The government requires businesses to publish 10-K forms so that investors have basic business information so they can make informed investment decisions. This form gives a clearer picture of what a company does and the types of risks it faces.
10-K includes five distinct sections:
- Business. This gives an overview of key business operations, including its products and services (that is to say, how it makes money).
- Risk factors. These describe all the risks the company is facing or may face in the future. Risks are generally listed in order of importance.
- Selected financial data. This section details the specific financial information to the company over the past five years. This section presents more of a short-term view of the recent performance of the company.
- Discussion and analysis of the direction the financial condition and results of operations. Also known as the MD name, it gives the company the opportunity to explain its business results for the previous year. This section is where the company can tell his story in his own words.
- Financial statements and additional data. This includes the audited financial statements of the company, including the income statement, balance sheet and statement of cash flows. A letter from the independent company auditor certifying the scope of their examination is also included in this section.
A record 10-K also includes signed letters of CEO and CFO of the company. In it, the leaders swear under oath that the information contained in the 10-K is accurate. These letters have become a requirement after several high-profile cases of accounting fraud following the dot-com bankruptcy.
Where to find a 10-K
Notably, the 10-K filings are public information and readily available through a number of sources. In fact, the vast majority of companies include in the Investor Relations section of their website. The information in a 10-K may be difficult to navigate, but the more investors become familiar with the presentation and the type of information included, it will likely become easier to identify the most important details.
Savvy investors know that 10-K can also be retrieved using the company search function via the SEC’s EDGAR database.
Key points to remember
- A 10-K is a comprehensive report submitted each year by public companies on their financial performance.
- The report is required by the Securities and Exchange Commission (SEC) of the United States and is much more detailed than the annual report.
- The information contained in the 10-K include the company history, financial statements, earnings per share and other relevant data.

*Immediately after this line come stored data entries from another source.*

(* ===== verification/Greetings.v ===== *)
(** * Programs of one connection
      (src/Linux/TCP-IPNetworkPrograming/hello, tcp,
       src/Linux/LinuxHighPerformanceServerPrograming/daytime_demo.c, dup.c, listen_demo.c)

    Two servers that send a line to one client, and their clients, of which the one reads
    once and the other byte by byte; a client that asks for the time; a server that writes
    to a copy of its connection; and one that only listens. *)
From S2P Require Import Prelude CLib CStr Interact Posix Web WriteV Unix.

(** ** The programs *)

(** Both servers, but for the message and what [tcp_server.c] prints about it. *)
Definition greeter (message : bytes) (argv : list bytes) : prog Z :=
  if negb (lenZ argv =? 2) then exit 1
  else
    serv_sock ← syscall (Socket Stream);
    if serv_sock =? -1 then exit 1
    else
      port ← arg argv 1;
      r ← syscall (Bind serv_sock (mkAddr (htonl 0) (htons (atoi port))));
      if r =? -1 then exit 1
      else
        r ← syscall (Listen serv_sock 5);
        if r =? -1 then exit 1
        else
          clnt_sock ← syscall (Accept serv_sock);
          if clnt_sock =? -1 then exit 1
          else
            syscall (Write clnt_sock (message ++ [NUL]));;
            syscall (Close clnt_sock);;
            syscall (Close serv_sock);;
            mret 0.

Definition hello_server : list bytes -> prog Z := greeter (lit "Hello World!").
Definition tcp_server : list bytes -> prog Z := greeter (lit "This is tcp server!").

Definition MESSAGE_SIZE : Z := 30.

(** The beginning of both clients. *)
Definition connected {A} (argv : list bytes) (inet_addr : bytes -> Z) (rest : Z -> prog A) : prog A :=
  if negb (lenZ argv =? 3) then exit 1
  else
    sock ← syscall (Socket Stream);
    if sock =? -1 then exit 1
    else
      ip ← arg argv 1;
      port ← arg argv 2;
      r ← syscall (Connect sock (mkAddr (inet_addr ip) (htons (atoi port))));
      if r =? -1 then exit 1 else rest sock.

Definition hello_client (argv : list bytes) (inet_addr : bytes -> Z) (message : bytes) : prog Z :=
  connected argv inet_addr (λ sock,
    r ← syscall (Read sock (MESSAGE_SIZE - 1));
    match r with
    | None => exit 1
    | Some bs =>
        s ← within (cstring (over bs message) 0);
        syscall (Print (lit "Message from server : " ++ s));;
        syscall (Close sock);;
        mret 0
    end).

(** A byte is read behind the last one; what is left of the array is not looked at. *)
Definition tcp_turn (sock : Z) (st : Z * Z * bytes) : prog (Z * Z * bytes + Z * bytes) :=
  let '(idx, str_len, message) := st in
  r ← syscall (Read sock 1);
  match r with
  | None => exit 1
  | Some [] => mret (inr (str_len, message))
  | Some bs =>
      message ← within (fill message idx bs);
      mret (inl (idx + 1, str_len + lenZ bs, message))
  end.

Definition tcp_client (argv : list bytes) (inet_addr : bytes -> Z) (message : bytes) : prog Z :=
  connected argv inet_addr (λ sock,
    r ← loop (tcp_turn sock) (0, 0, message);
    s ← within (cstring r.2 0);
    syscall (Print (lit "Message from server : " ++ s));;
    syscall (Print (lit "FUnction read call count: " ++ format_d r.1));;
    syscall (Close sock);;
    mret 0).

Definition DAYTIME_SIZE : Z := 128.

(** [hostinfo] and [servinfo] are what [gethostbyname] and [getservbyname] find. *)
Definition daytime (argc : Z) (hostinfo servinfo : option Z) (buffer : bytes) : prog Z :=
  check (argc =? 2);;
  host ← within hostinfo;
  s_port ← within servinfo;
  sockfd ← syscall (Socket Stream);
  result ← syscall (Connect sockfd (mkAddr host s_port));
  if negb (result =? 0) then exit 1
  else
    r ← syscall (Read sockfd DAYTIME_SIZE);
    bs ← within r;
    check (0 <? lenZ bs);;
    buffer ← within (put (over bs buffer) (lenZ bs) NUL);
    s ← within (cstring buffer 0);
    syscall (Print (lit "the day time is " ++ s));;
    syscall (Close sockfd);;
    mret 0.

(** Descriptor 5 is written to, whatever [dup] returns. *)
Definition dup_main (argv : list bytes) (inet_pton : bytes -> Z) : prog Z :=
  if lenZ argv <=? 2 then mret 1
  else
    ip ← arg argv 1;
    port ← arg argv 2;
    sock ← syscall (Socket Stream);
    check (0 <=? sock);;
    ret ← syscall (Bind sock (mkAddr (inet_pton ip) (htons (atoi port))));
    check (negb (ret =? -1));;
    ret ← syscall (Listen sock 5);
    check (negb (ret =? -1));;
    connfd ← syscall (Accept sock);
    (if connfd <? 0 then mret tt
     else
       syscall (Dup connfd);;
       syscall (Write 5 (lit "abcd" ++ [LF]));;
       syscall (Close connfd));;
    syscall (Close sock);;
    mret 0.

(** [Stopped] reads the flag that the handler of the signal sets. *)
Definition listen_turn : prog (unit + unit) :=
  stop ← syscall Stopped;
  if stop : bool then mret (inr tt) else syscall (Sleep 1);; mret (inl tt).

Definition listen_demo (argv : list bytes) (inet_pton : bytes -> Z) : prog Z :=
  if lenZ argv <=? 3 then mret 1
  else
    ip ← arg argv 1;
    port ← arg argv 2;
    backlog ← arg argv 3;
    sock ← syscall (Socket Stream);
    check (0 <=? sock);;
    ret ← syscall (Bind sock (mkAddr (inet_pton ip) (htons (atoi port))));
    check (negb (ret =? -1));;
    ret ← syscall (Listen sock (atoi backlog));
    check (negb (ret =? -1));;
    loop (λ _ : unit, listen_turn) tt;;
    syscall (Close sock);;
    mret 0.

(** ** The protocol

    The two sockets, the bytes of the peer still to be read, what was written and to which
    descriptor, what was printed, whether a call has failed, for how many more turns
    [stop] is not set, and the socket of the client that was accepted, if any was. *)
Record tcp := mkTcp {
  x_sock : option Z; x_conn : option Z; x_in : bytes; x_out : list (Z * bytes); x_shown : list bytes;
  x_failed : bool; x_turns : nat; x_peer : option Z
}.
Definition tcp0 (stream : bytes) (turns : nat) : tcp := mkTcp None None stream [] [] false turns None.
Definition x_fail (b : bool) (w : tcp) : tcp :=
  mkTcp (x_sock w) (x_conn w) (x_in w) (x_out w) (x_shown w) (x_failed w || b) (x_turns w) (x_peer w).

(** The process ends early when a call has failed, or when not all was read of what the
    peer sends, or more than an array holds. *)
Definition may (w : tcp) (A : Type) (e : unixE A) : Prop :=
  match e with
  | Socket ty => ty = Stream /\ x_sock w = None
  | Bind fd _ | Listen fd _ | Accept fd | Connect fd _ | Read fd _ => x_sock w = Some fd
  | Dup fd => x_conn w = Some fd
  | Write _ _ => is_Some (x_conn w)
  | Close fd => x_conn w = Some fd \/ x_conn w = None /\ x_sock w = Some fd
  | Print _ | Sleep _ | Stopped => True
  | Exit _ => x_failed w = true
  | Crash => x_failed w = true \/ x_in w <> []
  | _ => False
  end.

(** [read] brings some of what is left, and nothing at the end. *)
Definition does (w : tcp) (A : Type) (e : unixE A) : A -> tcp -> Prop :=
  match e in unixE A return A -> tcp -> Prop with
  | Socket _ => λ r w', (r = -1 \/ 0 <= r) /\
      w' = x_fail (r =? -1) (mkTcp (Some r) (x_conn w) (x_in w) (x_out w) (x_shown w) (x_failed w) (x_turns w) (x_peer w))
  | Bind _ _ | Listen _ _ => λ r w', w' = x_fail (r =? -1) w
  | Connect _ _ => λ r w', w' = x_fail (negb (r =? 0)) w
  | Accept _ => λ r w', r = -1 /\ w' = x_fail true w \/
      0 <= r /\ x_sock w <> Some r /\
      w' = mkTcp (x_sock w) (Some r) (x_in w) (x_out w) (x_shown w) (x_failed w) (x_turns w) (Some r)
  | Read _ n => λ r w', r = None /\ w' = x_fail true w \/
      exists s l, r = Some s /\ x_in w = s ++ l /\ lenZ s <= n /\ (x_in w <> [] -> s <> []) /\
        w' = mkTcp (x_sock w) (x_conn w) l (x_out w) (x_shown w) (x_failed w) (x_turns w) (x_peer w)
  | Write fd bs => λ _ w',
      w' = mkTcp (x_sock w) (x_conn w) (x_in w) (x_out w ++ [(fd, bs)]) (x_shown w) (x_failed w) (x_turns w) (x_peer w)
  | Close _ => λ _ w',
      w' = match x_conn w with
           | Some _ => mkTcp (x_sock w) None (x_in w) (x_out w) (x_shown w) (x_failed w) (x_turns w) (x_peer w)
           | None => mkTcp None None (x_in w) (x_out w) (x_shown w) (x_failed w) (x_turns w) (x_peer w)
           end
  | Print s => λ _ w',
      w' = mkTcp (x_sock w) (x_conn w) (x_in w) (x_out w) (x_shown w ++ [s]) (x_failed w) (x_turns w) (x_peer w)
  | Stopped => λ r w',
      match x_turns w with
      | O => r = true /\ w' = w
      | S k => r = false /\ w' = mkTcp (x_sock w) (x_conn w) (x_in w) (x_out w) (x_shown w) (x_failed w) k (x_peer w)
      end
  | _ => λ _ w', w' = w
  end.

Definition tcp_protocol : protocol unixE tcp := Protocol may does.

Ltac x_call :=
  eapply total_call_bind;
  [cbn [allowed tcp_protocol may]|intros ? ?; cbn [answers tcp_protocol does]].

(** The end of a program after a call that returned -1. *)
Lemma failed_exit {R} (Q : R -> tcp -> Prop) w (r : Z) c (k : prog R) :
  (r <> -1 -> total tcp_protocol Q (x_fail false w) k) ->
  total tcp_protocol Q (x_fail (r =? -1) w) (if r =? -1 then exit c else k).
Proof.
  intros Hk. destruct (Z.eqb_spec r (-1)) as [->|Hr]; [|by apply Hk].
  apply exits_total. cbn. by rewrite orb_true_r.
Qed.

(** ** The servers *)

Lemma greeter_total message a0 port stream k :
  total tcp_protocol (λ r w, r = 0 /\ x_sock w = None /\ x_conn w = None /\
      exists conn, x_peer w = Some conn /\ x_out w = [(conn, message ++ [NUL])])
    (tcp0 stream k) (greeter message [a0; port]).
Proof.
  unfold greeter. change (lenZ [a0; port] =? 2) with true. cbn [negb arg lookup list_lookup within].
  x_call; [done|]. intros [_ ->]. apply failed_exit. intros _. apply total_ret_bind.
  x_call; [done|]. intros ->. apply failed_exit. intros _.
  x_call; [done|]. intros ->. apply failed_exit. intros _.
  x_call; [done|]. intros [[-> ->]|(Hc & Hne & ->)].
  { by apply exits_total. }
  rewrite (proj2 (Z.eqb_neq _ (-1))) by lia.
  x_call; [by eexists|]. intros ->. x_call; [by left|]. intros ->. x_call; [by right|]. intros ->.
  apply total_ret. cbn. split_and!; [done..|]. by eexists.
Qed.

(** ** The clients *)

Lemma connected_total {R} (Q : R -> tcp -> Prop) a0 ip port inet_addr rest stream k :
  (forall sock w, x_sock w = Some sock -> x_conn w = None -> x_in w = stream -> x_shown w = [] ->
     total tcp_protocol Q w (rest sock)) ->
  total tcp_protocol Q (tcp0 stream k) (connected [a0; ip; port] inet_addr rest).
Proof.
  intros Hrest. unfold connected. change (lenZ [a0; ip; port] =? 3) with true. cbn [negb arg lookup list_lookup within].
  x_call; [done|]. intros [_ ->]. apply failed_exit. intros _. do 2 apply total_ret_bind.
  x_call; [done|]. intros ->. destruct (Z.eqb_spec a1 (-1)) as [->|Hr]; [by apply exits_total|]. by apply Hrest.
Qed.

Lemma hello_client_total message junk a0 ip port inet_addr k :
  NUL ∉ message -> lenZ junk = MESSAGE_SIZE ->
  total tcp_protocol (λ r w, r = 0 /\ x_sock w = None /\
      exists s, x_shown w = [lit "Message from server : " ++ s] /\ (x_in w = [] -> s = message))
    (tcp0 (message ++ [NUL]) k) (hello_client [a0; ip; port] inet_addr junk).
Proof.
  intros Hn Hj. unfold hello_client. apply connected_total. intros sock w Hs Hc Hin Hsh.
  x_call; [done|]. intros [[-> ->]|(bs & l & -> & Hbs & Hlen & _ & ->)]; [by apply exits_total; cbn; rewrite orb_true_r|].
  rewrite Hin in Hbs. apply array_total.
  - intros s Hcs. x_call; [done|]. intros ->. cbn. x_call; [by right|]. intros ->. cbn. rewrite Hc, Hsh.
    apply total_ret. cbn. split; [done|]. split; [done|]. exists s. split; [done|]. intros ->.
    rewrite app_nil_r in Hbs. subst bs. rewrite (cstring_over message []) in Hcs by done. congruence.
  - intros Hnone. right. cbn. intros ->. rewrite app_nil_r in Hbs. subst bs.
    by rewrite (cstring_over message []) in Hnone.
Qed.

(** What has been read so far is at the start of the array. *)
Definition reading (stream : bytes) (sock : Z) (st : Z * Z * bytes) (w : tcp) : Prop :=
  x_sock w = Some sock /\ x_conn w = None /\ x_shown w = [] /\
  exists got r, st = (lenZ got, lenZ got, got ++ r) /\ stream = got ++ x_in w /\ lenZ (got ++ r) = MESSAGE_SIZE.

Lemma tcp_turn_total stream sock st w :
  lenZ stream <= MESSAGE_SIZE -> reading stream sock st w ->
  total tcp_protocol (λ r w', match r with
    | inl st' => reading stream sock st' w' /\ (length (x_in w') < length (x_in w))%nat
    | inr (n, arr) => reading stream sock (n, n, arr) w' /\ x_in w' = [] end) w (tcp_turn sock st).
Proof.
  intros Hle (Hs & Hc & Hsh & got & r & -> & Hst & Hlen). unfold tcp_turn.
  x_call; [done|]. intros [[-> ->]|(s & l & -> & Hin & H1 & Hne & ->)]; [by apply exits_total; cbn; rewrite orb_true_r|].
  destruct s as [|c [|c' s]].
  - apply total_ret. cbn in Hin. assert (x_in w = []) as Hz by (destruct (x_in w); [done|by destruct Hne]).
    rewrite Hz in Hin. subst l. split; [|done]. split_and!; [done..|]. exists got, r. by rewrite Hst, Hz.
  - assert (lenZ stream = lenZ got + 1 + lenZ l) as Hsl by (rewrite Hst, Hin, !lenZ_app, lenZ_cons, lenZ_nil; lia).
    rewrite lenZ_app in Hlen. pose proof (lenZ_nonneg l). destruct r as [|c0 r]; [rewrite lenZ_nil in Hlen; lia|].
    change (c0 :: r) with ([c0] ++ r). rewrite (fill_app got [c0] r [c]) by done. apply total_ret_bind, total_ret. split.
    + split_and!; [done..|]. exists (got ++ [c]), r. rewrite <- app_assoc, lenZ_app. cbn [x_in].
      split; [done|]. split; [by rewrite Hst, Hin, <- app_assoc|]. rewrite lenZ_cons in Hlen. rewrite !lenZ_app, lenZ_cons, lenZ_nil. lia.
    + cbn. rewrite Hin. cbn. lia.
  - rewrite !lenZ_cons in H1. pose proof (lenZ_nonneg s). lia.
Qed.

- The 10-K is a useful tool for investors to make important decisions about their investments.
10 KB filing deadlines
The deadlines for the 10-K will vary depending on the size of the company. According to the SEC, companies with a public float – publicly available shares that are available for trading – of $ 700 million or more must deposit their 10-K within 60 days of the end of their fiscal year. Companies with free float between $ 75 million and $ 700 million have 75 days, while companies with free float below $ 75 million have 90 days.
Form 10-Q and 8-K
Alongside the 10-K, the SEC requires public companies routinely file Forms 10-Q and 8-K.
The Form 10-Q to be filed with the SEC quarterly. This form is a comprehensive report on the performance of a company and includes relevant information on its financial situation. Unlike the 10-K, 10-Q information is generally not audited. The company is holding the file that three times a year since 10-K is filed in the fourth quarter.
The 8-K form is however required by the SEC each time companies announce major events of which shareholders must be informed. These events may include (but are not limited to) sales, acquisitions, write-offs, departures and elections of officers, as well as changes in the status or control of a business, bankruptcies, information about operations, assets and any other relevant news.